Exercise directions: A word-for-word copy of the whole listing is required.
^^^^
(** The decryptor's state is the number of the next record. *)
Definition decrypt_record_in_place (k : AeadKey) (iv ciphertext : bytes) (record_len : nat) : act Z IoError (byte * bytes) := λ n,
  (plaintext ← lift (open_in_place_slice k ciphertext iv n (make_record_header record_len));
   n' ← lift (next_seq n);
   _ ← modify (λ _, n');
   let p := trim_zeros plaintext in
   match last p with
   | None => fail (invalid_data "Plaintext is all zeros")
   | Some t => if valid_content_type t then mret (t, removelast p) else lift invalid_content_type
   end) n.
End records.

(** ** Chunks and padding *)
Lemma max_plaintext_pos : 0 < MAX_TLS_PLAINTEXT_LEN.
Proof. apply Nat.ltb_lt. vm_compute. reflexivity. Qed.

Lemma max_lengths : MAX_TLS_PLAINTEXT_LEN + 256 = MAX_TLS_CIPHERTEXT_LEN.
Proof. vm_compute. reflexivity. Qed.

Lemma max_u16 : (Z.of_nat MAX_TLS_CIPHERTEXT_LEN < 65536)%Z.
Proof. vm_compute. reflexivity. Qed.

Lemma two_plaintext : 2 ≤ MAX_TLS_PLAINTEXT_LEN.
Proof. apply Nat.leb_le. vm_compute. reflexivity. Qed.

#[global] Opaque MAX_TLS_PLAINTEXT_LEN MAX_TLS_CIPHERTEXT_LEN.

Lemma chunks_spec n fuel l : 0 < n → length l ≤ fuel →
  List.concat (chunks fuel n l) = l ∧ Forall (λ c, c ≠ [] ∧ length c ≤ n) (chunks fuel n l).
Proof.
  intros Hn. revert l. induction fuel as [|fuel IH]; intros l Hl; [destruct l; [split; [done|constructor]|cbn in Hl; lia]|].
  destruct l as [|b l]; [split; [done|constructor]|]. cbn [chunks]. destruct (IH (drop n (b :: l))) as [H1 H2]; [rewrite length_drop; cbn [length] in *; lia|]. split.
  - cbn [List.concat]. by rewrite H1, take_drop.
  - constructor; [|done]. split; [destruct n; [lia|done]|]. rewrite length_take. lia.
Qed.

Lemma plaintext_chunks_spec l :
  List.concat (plaintext_chunks l) = l ∧ Forall (λ c, c ≠ [] ∧ length c ≤ MAX_TLS_PLAINTEXT_LEN) (plaintext_chunks l).
Proof. by apply chunks_spec; [apply max_plaintext_pos|]. Qed.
^^^^
Task result:
(** The decryptor's state is the number of the next record. *)
Definition decrypt_record_in_place (k : AeadKey) (iv ciphertext : bytes) (record_len : nat) : act Z IoError (byte * bytes) := λ n,
  (plaintext ← lift (open_in_place_slice k ciphertext iv n (make_record_header record_len));
   n' ← lift (next_seq n);
   _ ← modify (λ _, n');
   let p := trim_zeros plaintext in
   match last p with
   | None => fail (invalid_data "Plaintext is all zeros")
   | Some t => if valid_content_type t then mret (t, removelast p) else lift invalid_content_type
   end) n.
End records.

(** ** Chunks and padding *)
Lemma max_plaintext_pos : 0 < MAX_TLS_PLAINTEXT_LEN.
Proof. apply Nat.ltb_lt. vm_compute. reflexivity. Qed.

Lemma max_lengths : MAX_TLS_PLAINTEXT_LEN + 256 = MAX_TLS_CIPHERTEXT_LEN.
Proof. vm_compute. reflexivity. Qed.

Lemma max_u16 : (Z.of_nat MAX_TLS_CIPHERTEXT_LEN < 65536)%Z.
Proof. vm_compute. reflexivity. Qed.

Lemma two_plaintext : 2 ≤ MAX_TLS_PLAINTEXT_LEN.
Proof. apply Nat.leb_le. vm_compute. reflexivity. Qed.

#[global] Opaque MAX_TLS_PLAINTEXT_LEN MAX_TLS_CIPHERTEXT_LEN.

Lemma chunks_spec n fuel l : 0 < n → length l ≤ fuel →
  List.concat (chunks fuel n l) = l ∧ Forall (λ c, c ≠ [] ∧ length c ≤ n) (chunks fuel n l).
Proof.
  intros Hn. revert l. induction fuel as [|fuel IH]; intros l Hl; [destruct l; [split; [done|constructor]|cbn in Hl; lia]|].
  destruct l as [|b l]; [split; [done|constructor]|]. cbn [chunks]. destruct (IH (drop n (b :: l))) as [H1 H2]; [rewrite length_drop; cbn [length] in *; lia|]. split.
  - cbn [List.concat]. by rewrite H1, take_drop.
  - constructor; [|done]. split; [destruct n; [lia|done]|]. rewrite length_take. lia.
Qed.

Lemma plaintext_chunks_spec l :
  List.concat (plaintext_chunks l) = l ∧ Forall (λ c, c ≠ [] ∧ length c ≤ MAX_TLS_PLAINTEXT_LEN) (plaintext_chunks l).
Proof. by apply chunks_spec; [apply max_plaintext_pos|]. Qed.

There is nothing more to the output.